Quizá la literatura sea el arte de entenderse y de entender a los demás, incluso (o, sobre todo) a los que no son como uno. Últimamente me gusta definirme como un no creyente, practicante. Soy un ateo convencido, manso y sereno, pero sé que pertenezco a la cultura católica. Ahora que el catolicismo está en profunda crisis y decadencia, le tengo más cariño. Un día será tan lejano como el politeísmo griego o romano, pero como mito creo que será más fascinante que como religión. De algún modo ahora me interesa el cristianismo como mito. Es interesante una religión que le rinda culto a un niño que nace (Navidad), a una joven Virgen y a un joven injustamente asesinado (la cruz). Escribo sobre curas de la misma forma en que los escritores judíos laicos que me interesan escriben sobre rabinos. Ellos son los expertos en las cosas en que mi mamá creía firmemente. Cosas rarísimas como el espíritu santo, el más raro de los tres dioses de la santísima trinidad.
Usted se enfermó del corazón, ¿cuál es ahora su relación con su cuerpo?
Tengo la impresión de que yo me vivo muriendo. La muerte me roza, me pasa al lado, me apunta al corazón o a la cabeza y sin embargo sobrevivo. ¿Por qué no me he muerto? ¿Para qué he sobrevivido una y otra vez? Hace poco un misil ruso aterrizó a diez metros de mí y mató a la escritora ucraniana que estaba frente a mí. ¿Por qué la muerte me apunta y no me mata? ¿Por qué tuve el corazón parado durante más de una hora y los pulmones colapsados y sin respirar y sigo vivo? La única razón, el único sentido que tiene para mí, es que, invirtiendo la frase de García Márquez, muero para contarlo. Me ha correspondido contar más la muerte que la vida. La relación con mi cuerpo es de extrañeza: este no me abandona de golpe, sino que se va despidiendo de mí lentamente, un sentido tras otro. De los cinco o seis sentidos que hay, creo que me quedan dos o tres, e incompletos.
Se nutrió de los amigos para escribir este libro. ¿Qué es la amistad?
La amistad es un arte, una especie de instrumento musical que debe ser tocado con mucha mesura, medida, ensayo y error, con mucha atención. No tiene los contornos marcados y nítidos del amor. Es frágil y si emite una nota falsa, una disonancia, se puede derrumbar para siempre. Hay que saber ponerle fronteras; no hay que confundirla con el interés económico o erótico o laboral. Es justa, sin hacer cálculos, y no se puede abusar de ella.
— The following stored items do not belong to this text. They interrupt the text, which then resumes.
(** C29. What was performed had been decided.  Take an application that writes every
    answer its handlers give into a log.  Whatever a [pump] does -- deliveries,
    handlers that throw, answers whose library call fails, reconnections -- and
    however it ends, the transport's counters of answers move by a subsequence of
    exactly the answers the log gained: none is performed twice, or that was not
    given; and where no reconnection is allowed, a [pump] that returns performed
    every one of them. *)
Theorem performed_was_decided {S} (run : Runner T H S) (log : S → list Disposition) slice x :
  noting run log (λ d ds, ds ++ [d]) →
  let '(o, x') := pump run slice x in
  ∃ ds ps, log x'.2 = log x.2 ++ ds ∧ sublist ps ds ∧
    performed (stats x'.1) = foldl (λ n d, tally d n) (performed (stats x.1)) ps ∧
    ∀ b, o = Ret b → enabled (_policy x.1) = false → ps = ds.
Proof.
  intros Hrun. set (note := λ (d : Disposition) ds, ds ++ [d]).
  assert (Hlog : ∀ l ds, foldl (λ b d, note d b) l ds = l ++ ds).
  { intros l ds. revert l. induction ds as [|d ds IH]; intros l; cbn; [by rewrite app_nil_r|].
    rewrite IH. unfold note. by rewrite <- app_assoc. }
  assert (Hx : booked log note (log x.2) (performed (_stats x.1)) [] [] x) by done.
  pose proof (behind_pump run log note (log x.2) (performed (_stats x.1)) Hrun slice x) as Hbehind.
  pose proof (even_pump run log note (log x.2) (performed (_stats x.1)) Hrun slice x) as Heven.
  destruct (pump run slice x) as [o x']. setoid_rewrite performed_stats.
  destruct (decide (∃ b, o = Ret b ∧ enabled (_policy x.1) = false)) as [(b & -> & Hoff)|Hno].
  - destruct (Heven b x' Hoff) as (ds & Hd & Hp); [by exists []|done|].
    exists ds, ds. rewrite Hlog in Hd. by split_and!.
  - destruct Hbehind as (ds & ps & Hsub & Hd & Hp); [by exists [], []; split; [constructor|]|].
    exists ds, ps. rewrite Hlog in Hd. split_and!; [done..|]. intros b Ho Hoff. destruct Hno. by exists b.
Qed.
End answers.

Section instance.
Context {W : Type} `{!AmqpLibrary W}.
Local Abbreviation T := (AmqpCppTransport W Subscription).

#[export] Instance amqpcpp_transport : ITransport.ITransport T Subscription := {|
  ITransport.Slice := Z;
  ITransport.capabilities := capabilities;
  ITransport.connect S := @connect W _ Subscription S;
  ITransport.close S := @close W _ Subscription S;
  ITransport.ready := ready;
  ITransport.ensureTopic S := @ensureTopic W _ Subscription S;
  ITransport.topicDepth S := @topicDepth W _ Subscription S;
  ITransport.purgeTopic S := @purgeTopic W _ Subscription S;
  ITransport.send topic payload options := alone (send topic payload options);
  ITransport.subscribe S := @subscribe W _ Subscription S;
  ITransport.settle tag d := alone (settle tag d);
  ITransport.setReconnectPolicy policy := alone (setReconnectPolicy policy);
  ITransport.pump S := @pump W _ Subscription S;
  ITransport.stats := stats;
|}.

(** Handlers may use the network, through other transports. *)
#[export] Instance amqpcpp_spectated : Spectated T.
Proof.
  refine {| by_others t t' := ∃ w, t' = set_wire w (_connection t) t |}.
  intros t. exists (world t). by destruct t.
Defined.

Section consumer.
Context {U : Type} (handlers : Handlers (T * (Consumer * U))).
Local Abbreviation X := (T * (Consumer * U))%type.
Hypothesis (Hw : well_behaved handlers).

Lemma handler_run sub delivery (x : X) :
  let '(o, x') := on_delivery handlers sub delivery x in
  (∃ w, x'.1 = set_wire w (_connection x.1) x.1) ∧
  decided x'.2.1 = match o with Ret d => tally d (decided x.2.1) | _ => decided x.2.1 end.
Proof.
  pose proof (on_delivery_by_others handlers sub delivery x Hw) as Hothers.
  rewrite on_delivery_run in *.
  destruct (dispatch_well_behaved handlers (delivery_body delivery) (delivery_redelivered delivery)
    (delivery_tag delivery) x Hw) as [_ Hd].
  destruct (dispatch _ _ _ _ x) as [[r|e|] [t [c u]]]; cbn in *; (split; [done|]); [|done..].
  by rewrite decided_count_decided, Hd.
Qed.

(** Settling a delivery that was deferred. *)
Lemma settle_performed tag d (t : T) :
  let '(o, t') := ITransport.settle tag d t in
  _policy t' = _policy t ∧
  performed (_stats t') =
    match o with Ret _ => tally d (performed (_stats t)) | _ => performed (_stats t) end.
Proof.
  cbn. unfold alone.
  destruct (_channel t) as [ch|] eqn:Hch.
  2:{ unfold settle, require_channel, get_t. run. by rewrite Hch. }
  destruct (decide (d = Deferred)) as [->|Hd].
  { unfold settle, require_channel, get_t. run. by rewrite Hch. }
  destruct (decide (tag ∈ _outstandingDeferred t)) as [Hin|Hout].
  2:{ destruct (settle_unknown tag d ch (t, tt) Hch Hd Hout) as [what ->]. done. }
  rewrite (settle_known tag d ch (t, tt) Hch Hd Hin). cbn [fst snd].
  set (x := (set_outstanding _ t, tt)).
  rewrite (resolve_delivery_run tag d ch x Hch Hd).
  destruct (call_wire (action ch tag d) x) as (w & c & Hx).
  destruct (call _ x) as [[[]|e|] x1]; cbn in Hx; subst x1; cbn; (split; [done|]); [|done..].
  by rewrite performed_bumped.
Qed.

(** A consumer's counters are such a book. *)
Lemma consumer_notes : noting (on_delivery handlers) (λ s, decided s.1) tally.
Proof.
  intros sub delivery x. pose proof (handler_run sub delivery x) as Hrun.
  destruct (on_delivery _ _ _ x) as [o x']. destruct Hrun as [[w Hx'] Hd].
  split; [by destruct o|]. by rewrite Hx'.
Qed.

Section books.
Context (d0 p0 : Z * Z * Z).
Local Abbreviation booked' := (booked (H:=Subscription) (λ s : Consumer * U, decided s.1) tally d0 p0).

(** A settlement from the queue is counted by both sides, or by neither. *)
Lemma drain_books fuel pushes : ∀ x ds ps, booked' ds ps x →
  let x' := (drain fuel pushes x).2 in
  _policy x'.1 = _policy x.1 ∧ ∃ es, booked' (ds ++ es) (ps ++ es) x'.
Proof.
  revert pushes. induction fuel as [|fuel IH]; intros pushes [t [c u]] ds ps Hb.
  { cbn. split; [done|]. exists []. by rewrite !app_nil_r. }
  destruct (_settlements c) as [q|] eqn:Hq.
  2:{ cbn [drain]. unfold on_consumer, try_pop, push_all. run. rewrite Hq, Hq.
      split; [done|]. exists []. by rewrite !app_nil_r. }
  rewrite (drain_step _ _ _ _ _ q Hq). destruct Hb as [Hd Hp].
  destruct (q ++ _) as [|[handle d] q'].
  { split; [done|]. exists []. by rewrite !app_nil_r. }
  pose proof (settle_performed handle d t) as Hs.
  destruct (ITransport.settle handle d t) as [o t'].
  destruct Hs as [Hpol Hs].
  destruct o as [[]|e|]; [|split; [done|]; exists []; rewrite !app_nil_r;
    split; cbn [fst snd]; [done|by rewrite Hs]..].
  destruct (IH (tail pushes) (t', (count_settled d (with_settlements q' c), u))
    (ds ++ [d]) (ps ++ [d])) as [Hpol' (es & Hes)].
  { split; cbn [fst snd]; rewrite foldl_snoc; [by rewrite decided_count_settled, <- Hd|].
    rewrite Hs. f_equal. exact Hp. }
  split; [by rewrite Hpol'|]. exists (d :: es). rewrite <- !app_assoc in Hes. exact Hes.
Qed.

Lemma poll_run pushes slice (x : X) :
  poll handlers pushes slice x =
    match (if bool_decide (_settlements x.2.1 = None) then mret tt
           else drain (drain_fuel pushes x.2.1) pushes) x with
    | (Ret _, x1) => pump (on_delivery handlers) slice x1
    | (Throw e, x1) => (Throw e, x1)
    | (Undefined, x1) => (Undefined, x1)
    end.
Proof.
  destruct x as [t [c u]]. unfold poll. run. unfold id. cbn [fst snd].
  case_bool_decide; [done|]. by destruct (drain _ _ _) as [[[]| |] x1].
Qed.

End books.

(** C30. Decided is performed, without reconnection.  Over an AMQP-CPP transport that may
    not reconnect -- the default -- a consumer whose counters agree with its
    transport's still agrees with it after every poll that returns: each settlement
    taken from the queue and each verdict on a delivery was counted once by both. *)
Theorem decided_and_performed pushes slice (t : T) (c : Consumer) (u : U) :
  enabled (_policy t) = false → decided c = performed (stats t) →
  let '(o, (t', (c', _))) := poll handlers pushes slice (t, (c, u)) in
  ∀ b, o = Ret b → decided c' = performed (stats t').
Proof.
  intros Hoff Hc. rewrite performed_stats in Hc. rewrite poll_run.
  set (p := performed (_stats t)) in *. set (x := (t, (c, u))).
  assert (Hb : booked (H:=Subscription) (λ s : Consumer * U, decided s.1) tally p p [] [] x) by done.
  set (m := if bool_decide _ then _ else _).
  assert (Hm : _policy (m x).2.1 = _policy t ∧ even (λ s : Consumer * U, decided s.1) tally p p (m x).2).
  { unfold m, even. case_bool_decide; [split; [done|by exists []]|].
    destruct (drain_books p p (drain_fuel pushes x.2.1) pushes x [] [] Hb) as [Hpol [es Hes]].
    split; [done|by exists es]. }
  destruct (m x) as [o1 x1]. destruct Hm as [Hpol Heven]. cbn [snd] in Hpol, Heven.
  destruct o1 as [[]|e|]; [|by destruct x1 as [? [? ?]]..].
  pose proof (even_pump _ _ _ p p consumer_notes slice x1) as Hpump.
  destruct (pump (on_delivery handlers) slice x1) as [o [t' [c' u']]]. intros b ->.
  destruct (Hpump b (t', (c', u')) ltac:(by rewrite Hpol) Heven eq_refl) as (ds & Hd & Hp).
  rewrite performed_stats. cbn [fst snd] in Hd, Hp. by rewrite Hd, Hp.
Qed.
End consumer.
End instance.

(** ** An answer lost *)

Module Lost.
Import AmqpConnection.Sample.

Local Abbreviation T := (AmqpCppTransport Wire Subscription).
Local Abbreviation X := (T * (Consumer * unit))%type.

Definition with_wire (f : Wire → Wire) (x : X) : X :=
  (set_wire (f (world x.1)) (_connection x.1) x.1, x.2).

(** The job is done, and meanwhile the peer goes away. *)
Definition handlers : Handlers X :=
  mkHandlers (Some (λ _ x, (Ret tt, with_wire (set_up false) x))) None.
(** cleanup never throws and leaves the four refs empty. *)
Lemma cleanup_empties s :
  exists s', cleanup s = (Normal tt, s') /\ refs_none s'.
Proof.
  rewrite cleanup_blocks. simpl.
  destruct (release_channel_spec s) as (chs & tr1 & -> & _).
  match goal with |- context [release_stream ?s1] =>
    destruct (release_stream_spec s1) as (strs & tr2 & -> & _) end.
  match goal with |- context [release_peer ?s1] =>
    destruct (release_peer_spec 0 s1) as (prs & tr3 & -> & _) end.
  match goal with |- context [release_sink ?s1] =>
    destruct (release_sink_spec s1) as (aus & tr4 & -> & _) end.
  eexists. split; [reflexivity|]. by repeat split.
Qed.

(** With nothing in the refs, cleanup does nothing. *)
Lemma cleanup_nothing_held s : refs_none s -> cleanup s = (Normal tt, s).
Proof.
  intros (H1 & H2 & H3 & H4). unfold cleanup. simpl.
  rewrite H2. simpl. rewrite H3. simpl. rewrite H1. simpl. rewrite H4. reflexivity.
Qed.

(** Property X2.
    cleanup returns normally in every state, leaves the four refs empty,
    and is idempotent: a second cleanup changes nothing and performs no
    action. *)
Theorem cleanup_is_idempotent s :
  completion cleanup s = Normal tt
  /\ refs_none (exec_state cleanup s)
  /\ cleanup (exec_state cleanup s) = (Normal tt, exec_state cleanup s).
Proof.
  destruct (cleanup_empties s) as (s' & H & Hnone). simpl. rewrite H. simpl.
  split; [reflexivity|]. split; [exact Hnone|]. by apply cleanup_nothing_held.
Qed.
(** X3. With a literal value that is an integer, a string or a
    boolean (the values of the model, which [===] compares by plain
    equality), [updateStateAndDb] is idempotent: a second call with the
    same arguments leaves the table and the state exactly as the first
    call left them and writes no state.  ([NaN], arrays and objects are
    not covered: [===] fails on them and the second call would assign
    again.) *)
Theorem updateStateAndDb_literal_twice
    (s : Self) (id : Z) (key : string) (v : value) :
  let o1 := EntryStash.updateStateAndDb id key (Literal v) s in
  let o2 := EntryStash.updateStateAndDb id key (Literal v) (after o1) in
  after o2 = after o1 ∧
  writes_no_state (effects o2) = true.
Proof.
  intros o1 o2. subst o1 o2.
  destruct (rows (table s) !! id) as [f|] eqn:Hrow.
  - destruct (all s !! id) as [stateEntry|] eqn:Hst.
    + destruct (decide (f !! key = Some (payload_value (Literal v) stateEntry))) as [Hv|Hv].
      * rewrite (updateStateAndDb_row_same_value s id key _ f stateEntry Hrow Hst Hv).
        cbn [after returned].
        by rewrite (updateStateAndDb_row_same_value s id key _ f stateEntry Hrow Hst Hv).
      * rewrite (updateStateAndDb_row_new_value s id key _ f stateEntry Hrow Hst Hv).
        cbn [after returned payload_value].
        erewrite updateStateAndDb_row_same_value; [done|..]; cbn [table rows all].
        -- apply lookup_insert_eq.
        -- apply lookup_insert_eq.
        -- cbn [payload_value]. apply lookup_insert_eq.
    + rewrite (updateStateAndDb_row_not_loaded s id key _ f Hrow Hst).
      cbn [after returned].
      by rewrite (updateStateAndDb_row_not_loaded s id key _ f Hrow Hst).
  - rewrite (updateStateAndDb_no_row s id key _ Hrow). cbn [after returned].
    by rewrite (updateStateAndDb_no_row s id key _ Hrow).
Qed.
(** ** RPC server *)

(** The constructor of [RpcInfo] on a query that carries an attachment. *)
Lemma RpcInfo_ctor_eval {T} (query : z_query_t) (s : State T) :
  RpcInfo_ctor query s =
  match query_attachment query with
  | Some m =>
      (Ok (mk_RpcInfo (c_str (query_keyexpr query))
             (mkMessage (extract (query_value query))
                (extract (m !! "attributes")))
             (mk_owned_query query)),
       mk_state (this s) (trace s ++ [EvQueryClone query]))
  | None => (Throw (runtime_error "attachment is missing"), s)
  end.
Proof.
  unfold RpcInfo_ctor. destruct (query_attachment query); reflexivity.
Qed.

(** What processing one dequeued [RpcInfo] does, by the callback's outcome. *)
Lemma RpcServerImpl_process_eval
  (backend : Backend) (self : RpcServerImpl) (ptr : RpcInfo) (t : list Event) :
  let cb := EvRpcCallback (keyexpr ptr) (rpc_message ptr) in
  let k := z_keyexpr backend (c_str (keyexpr ptr)) in
  RpcServerImpl_process backend ptr (mk_state self t) =
  match srv_callback self t (keyexpr ptr) (rpc_message ptr) with
  | Ok (Some reply) =>
      (Ok tt,
       mk_state self
         (t ++ [cb;
                EvQueryReply (owned_query ptr) k (payload reply)
                  (attributes_attachment (attributes reply));
                EvQueryDrop (owned_query ptr)]))
  | Ok None =>
      (Ok tt,
       mk_state self
         (t ++ [cb; EvCout ("no results to send" ++ endl);
                EvQueryDrop (owned_query ptr)]))
  | Throw e => (Throw e, mk_state self (t ++ [cb]))
  end.
Proof.
  intros cb k.
  unfold RpcServerImpl_process, scoped, bind, get_this, user_call, RpcInfo_dtor,
    emit, outside, ret.
  cbn. fold cb.
  destruct (srv_callback self t (keyexpr ptr) (rpc_message ptr))
    as [[reply|]|e]; cbn; repeat rewrite <- app_assoc; reflexivity.
Qed.

(** The backend's answer to [z_query_reply] is never looked at: two backends
    that agree on which strings are key expressions give the same run. *)
Lemma reply_answer_is_ignored
  (b1 b2 : Backend) (self : RpcServerImpl) (ptr : RpcInfo) (t : list Event) :
  keyexpr_is_valid b1 = keyexpr_is_valid b2 ->
  RpcServerImpl_process b1 ptr (mk_state self t) =
  RpcServerImpl_process b2 ptr (mk_state self t).
Proof.
  intros Hk. rewrite !RpcServerImpl_process_eval.
  unfold z_keyexpr. now rewrite Hk.
Qed.

(** One round of the worker's loop, by what [pull] hands out. *)
Lemma RpcServerImpl_worker_body_eval
  (backend : Backend) (self : RpcServerImpl) (t : list Event) :
  RpcServerImpl_worker_body backend tt (mk_state self t) =
  match Fifo.pull (srv_fifo self) with
  | (Fifo.waits, f') => (Ok (leave waiting), mk_state (set_srv_fifo f' self) t)
  | (Fifo.nullptr, f') => (Ok (leave returned), mk_state (set_srv_fifo f' self) t)
  | (Fifo.item p, f') =>
      match RpcServerImpl_process backend p (mk_state (set_srv_fifo f' self) t) with
      | (Ok _, s') => (Ok (next tt), s')
      | (Throw e, s') => (Throw e, s')
      end
  end.
Proof.
  unfold RpcServerImpl_worker_body, bind, get_this. cbn.
  destruct (Fifo.pull (srv_fifo self)) as [[p| |] f']; reflexivity.
Qed.

Lemma set_srv_fifo_twice f g self :
  set_srv_fifo f (set_srv_fifo g self) = set_srv_fifo f self.
Proof. reflexivity. Qed.

Lemma set_srv_fifo_same self : set_srv_fifo (srv_fifo self) self = self.
Proof. now destruct self. Qed.
Lemma fpow_half_Some (y : R) :
  - 1024 < y -> fpow 0.5 y = Some (Rpower 0.5 y).
Proof.
  intros Hy. unfold fpow, fge.
  assert (fle (2 ^ 1024) (Rpower 0.5 y) = false) as ->; [|reflexivity].
  apply fle_false. rewrite <- half_power_overflow. now apply half_power_strict.
Qed.

Lemma fpow_half_None (y : R) : y <= - 1024 -> fpow 0.5 y = None.
Proof.
  intros Hy. unfold fpow, fge.
  assert (fle (2 ^ 1024) (Rpower 0.5 y) = true) as ->; [|reflexivity].
  apply fle_true. rewrite <- half_power_overflow. now apply half_power_antitone.
Qed.

(** The factor [apply_age_decay] computes at [now], for a last activity
    less than 1024 half-lives ahead of it. *)
Lemma apply_age_decay_result (self : DecayManager.t) (now : datetime)
    (prev : ConditionState.t) (store : SegmentStatsStore.t) :
  DecayManager._previous_conditions self = Some prev ->
  DecayManager.stats self = Some store ->
  DecayConfig.half_life_hours (DecayManager.config self) <> 0 ->
  let c := DecayManager.config self in
  let age_hours := (now - ConditionState.last_activity prev) / 3600 in
  - 1024 < age_hours / DecayConfig.half_life_hours c ->
  let f := if fgt age_hours (DecayConfig.max_data_age_hours c)
           then DecayConfig.min_decay_factor c
           else Rmax (Rpower 0.5 (age_hours / DecayConfig.half_life_hours c))
                     (DecayConfig.min_decay_factor c) in
  exists self',
    DecayManager.apply_age_decay self now = Some (Some f, self')
    /\ DecayManager.stats self'
       = Some (SegmentStatsStore.apply_global_decay store f)
    /\ DecayManager._previous_conditions self' = Some prev.
Proof.
  intros Hprev Hstore Hhl c age_hours Hexp f. subst f.
  unfold DecayManager.apply_age_decay. rewrite Hprev, Hstore.
  fold c. fold age_hours.
  destruct (fgt age_hours (DecayConfig.max_data_age_hours c)).
  - cbn [mbind option_bind]. eexists. split; [reflexivity|]. cbn. auto.
  - rewrite fdiv_Some by assumption. cbn [mbind option_bind].
    rewrite fpow_half_Some by assumption. cbn [mbind option_bind].
    eexists. split; [reflexivity|]. cbn. auto.
Qed.
Lemma mul_Rounded (x y : spec_float) :
  valid_binary prec emax x = true -> valid_binary prec emax y = true ->
  is_finite x = true -> is_finite y = true ->
  Rounded prec emax (B x * B y) (SFmul prec emax x y).
Proof.
  intros Vx Vy Fx Fy.
  destruct x as [sx|sx| |sx mx ex]; try discriminate;
  destruct y as [sy|sy| |sy my ey]; try discriminate; cbn [SFmul].
  - apply Rounded_exact; [reflexivity | reflexivity | cbn [Bval]; ring].
  - apply Rounded_exact; [reflexivity | reflexivity | cbn [Bval]; ring].
  - apply Rounded_exact; [reflexivity | reflexivity | cbn [Bval]; ring].
  - destruct (valid_finite _ _ _ Vx) as (Hcx & _).
    destruct (valid_finite _ _ _ Vy) as (Hcy & _).
    rewrite round_aux_is_round.
    + eapply Rounded_eq; [|apply round_Rounded].
      assert (Hm : (Q2 (Zpos (mx * my)) (ex + ey) == Q2 (Zpos mx) ex * Q2 (Zpos my) ey)%Q).
      { rewrite <- Q2_mult. reflexivity. }
      rewrite !B_finite.
      destruct sx, sy; cbn [xorb cond_Zopp];
        try (change (Z.opp (Zpos (mx * my))) with (- Zpos (mx * my)); rewrite Q2_opp);
        rewrite Hm; ring.
    + pose proof (digits2_pos_mul mx my) as Hd. rewrite fexp_spec in *.
      pose proof (Pos2Z.is_pos (digits2_pos mx)).
      pose proof (Pos2Z.is_pos (digits2_pos my)). lia.
Qed.

(** A datum between two finite data is finite. *)
Lemma finite_between (lo x hi : spec_float) :
  valid_binary prec emax lo = true -> valid_binary prec emax x = true ->
  valid_binary prec emax hi = true ->
  is_finite lo = true -> is_finite hi = true ->
  SFleb lo x = true -> SFleb x hi = true ->
  is_nan x = false /\ is_finite x = true /\ (B lo <= B x <= B hi)%Q.
Proof.
  intros Vlo Vx Vhi Flo Fhi Hlo Hhi.
  assert (Nx : is_nan x = false) by (apply (leb_not_nan_l x hi), Hhi).
  assert (Nlo : is_nan lo = false) by (destruct lo; try reflexivity; discriminate).
  assert (Nhi : is_nan hi = false) by (destruct hi; try reflexivity; discriminate).
  apply (leb_B lo x Vlo Vx Nlo Nx) in Hlo.
  apply (leb_B x hi Vx Vhi Nx Nhi) in Hhi.
  split; [exact Nx|]. split; [|split; assumption].
  destruct x as [s|s| |s m e]; try reflexivity; try discriminate.
  exfalso. pose proof (pow2_pos emax) as Hp.
  destruct s; cbn [Bval] in *.
  - destruct lo as [s'|s'| |s' m' e']; try discriminate; cbn [Bval] in Hlo.
    + lra.
    + destruct (valid_finite s' m' e' Vlo) as (_ & _ & _ & _ & Hlt).
      rewrite Q2_cond_Zopp in Hlo. pose proof (Q2_pos (Zpos m') e' ltac:(lia)).
      destruct s'; lra.
  - destruct hi as [s'|s'| |s' m' e']; try discriminate; cbn [Bval] in Hhi.
    + lra.
    + destruct (valid_finite s' m' e' Vhi) as (_ & _ & _ & _ & Hlt).
      rewrite Q2_cond_Zopp in Hhi. pose proof (Q2_pos (Zpos m') e' ltac:(lia)).
      destruct s'; lra.
Qed.
(** C2, counterexample.  Alice is due; after the daily check her row is
    pending, no request has gone to the provider, and no row is closed as
    success or failed. *)
Lemma daily_check_closes_nothing :
  let s := Examples.start Examples.only_alice in
  let s' := snd (PaymentScheduler.check_pending_payments Examples.morning_env s) in
  PaymentScheduler.list_due (Date 2024 1 31) (database s) = [(1, Examples.alice)] /\
  calls s' = [] /\
  map PaymentHistory.status (payment_history (database s')) = ["pending"] /\
  ~ (exists p, In p (payment_history (database s')) /\
               PaymentHistory.worker_id p = 1 /\
               (PaymentHistory.status p = "success" \/
                PaymentHistory.status p = "failed")).
Proof.
  cbv zeta. split; [vm_compute; reflexivity|].
  split; [vm_compute; reflexivity|].
  split; [vm_compute; reflexivity|].
  intros (p & Hin & _ & Hst).
  assert (Hrows : Forall (fun p => PaymentHistory.status p = "pending")
            (payment_history (database
               (snd (PaymentScheduler.check_pending_payments Examples.morning_env
                       (Examples.start Examples.only_alice)))))).
  { vm_compute. repeat constructor. }
  rewrite Forall_forall in Hrows. apply list_elem_of_In in Hin.
  specialize (Hrows p Hin). destruct Hst as [H|H]; congruence.
Qed.

(** C6 (as amended).  The workers the daily check opens a payment for are
    exactly, each once, the active workers that have a next payment date,
    at most the last instant of the current local day, and no pending row
    created at or after the first instant of that day. *)
Theorem list_due_exactly (today : date) (t : Tables) :
  NoDup (PaymentScheduler.list_due today t) /\
  forall (wid : Z) (w : Worker.t),
    In (wid, w) (PaymentScheduler.list_due today t) <->
    workers t !! wid = Some w /\
    Worker.is_active w = true /\
    (exists d, Worker.next_payment_date w = Some d /\
               datetime_leb d (combine today max_time) = true) /\
    (forall p, In p (payment_history t) -> ~ pending_today today wid p).
Proof.
  split.
  - unfold PaymentScheduler.list_due, PaymentScheduler.workers_due.
    apply base.NoDup_ListNoDup.
    do 2 apply List.NoDup_filter. apply base.NoDup_ListNoDup, NoDup_map_to_list.
  - intros wid w. unfold PaymentScheduler.list_due.
    rewrite List.filter_In, workers_due_spec, no_existing_spec. cbn [fst].
    tauto.
Qed.

(** C6, counterexample.  Carol is active and has no next payment date; she
    is not among the due workers and the daily check opens nothing for
    her. *)
Lemma null_next_payment_date_not_due :
  let s := Examples.start Examples.only_carol in
  workers (database s) !! 3 = Some Examples.carol /\
  Worker.is_active Examples.carol = true /\
  Worker.next_payment_date Examples.carol = None /\
  PaymentScheduler.list_due (Date 2024 1 31) (database s) = [] /\
  payment_history
    (database (snd (PaymentScheduler.check_pending_payments Examples.morning_env s)))
  = [].
Proof. vm_compute. repeat split. Qed.

(** ** The scheduled payment *)

Section ScheduledPayment.
Import PaymentScheduler.

(** The pipeline changes nothing but the list of requests sent. *)
Lemma process_worker_payment_frame (env : Env) (n a b : string) (amt : float)
    (r : string) (tk : nat) (se db : Tables) (cs : list ProviderCall) :
  exists success message reference cs',
    PaystackService.process_worker_payment env n a b amt r (Build_State tk se db cs)
    = (Return (success, message, reference), Build_State tk se db cs').
Proof.
  cbv [PaystackService.process_worker_payment
       PaystackService.create_transfer_recipient
       PaystackService.initiate_transfer].
  run_eff.
  destruct (recipient_reply env cs n a b) as [e|rd]; run_eff; [eauto 6|].
  destruct (recipient_status rd); run_eff; [|eauto 6].
  destruct (recipient_code rd) as [e|code]; run_eff; [eauto 6|].
  destruct (float_to_int (PrimFloat.mul amt 100%float)) as [e|kobo]; run_eff;
    [eauto 6|].
  destruct (transfer_reply env _ code kobo r) as [e|td]; run_eff; [eauto 6|].
  destruct (transfer_status td); run_eff; [|eauto 6].
  destruct (transfer_reference td) as [e|reference]; run_eff; eauto 6.
Qed.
No admite la sequía ni el exceso de riego. Tiene que ser cómoda como el mejor sofá y no puede incluir temor ni desconfianza. Tiene ritmos y tiempos que hay que respetar, espacios y fronteras. Acompaña mucho, pero entiende bien la necesidad que todos tenemos de soledad.
A Córdoba le gustaban películas como ‘Youth’, ‘La grande belleza’ y ‘El festín de Babette’, ¿Películas que le conmuevan?
Hay películas que a Córdoba le gustaron, porque las vio, y películas que le hubieran gustado, aunque no las haya visto, como las de Sorrentino. Lo curioso de una novela, o de un novelista, es que sus personajes pueden saber mucho más que uno de ciertos temas. Córdoba sabía mucho de cine y de ópera; yo no. Un personaje puede tener mucho de lo que al novelista le falta. Puede ser un gran amigo o un gran amante, sin que el novelista lo sea. A veces los personajes son lo que uno quisiera ser y no es capaz de serlo. Quizá por eso a mí me gustan las mismas películas que a Córdoba, que sabe más de cine que yo. Las que usted menciona en la pregunta, y pude añadir las de Woody Allen (las buenas y las malas), las de Fellini (idem), las de Truffaut (casi todas son buenas), las de Willy Wilder, las de Fernando Trueba, algunas de Bergman, las de Visconti. Una que me encanta: “Vivir”, de Kurosawa, sobre un hombre que tiene un cáncer terminal.
Córdoba era de organizar maratones cinematográficas. ¿Se anima a un maratón audiovisual?
Esquivo las series o las sagas porque tengo una personalidad adictiva para las historias que continúan. Sería capaz de verlas durante 15 horas seguidas, cansado, pero enganchado. Las evito como los alcohólicos huyen del whisky. Prefiero no probarlas porque todas, incluso las malas, me enganchan. A un borrachito lo joden con el mejor vino o con un ron asqueroso; no le importa la calidad. Me tengo que cuidar de las series y las sagas, o no volvería a leer ni a escribir ni a oír música.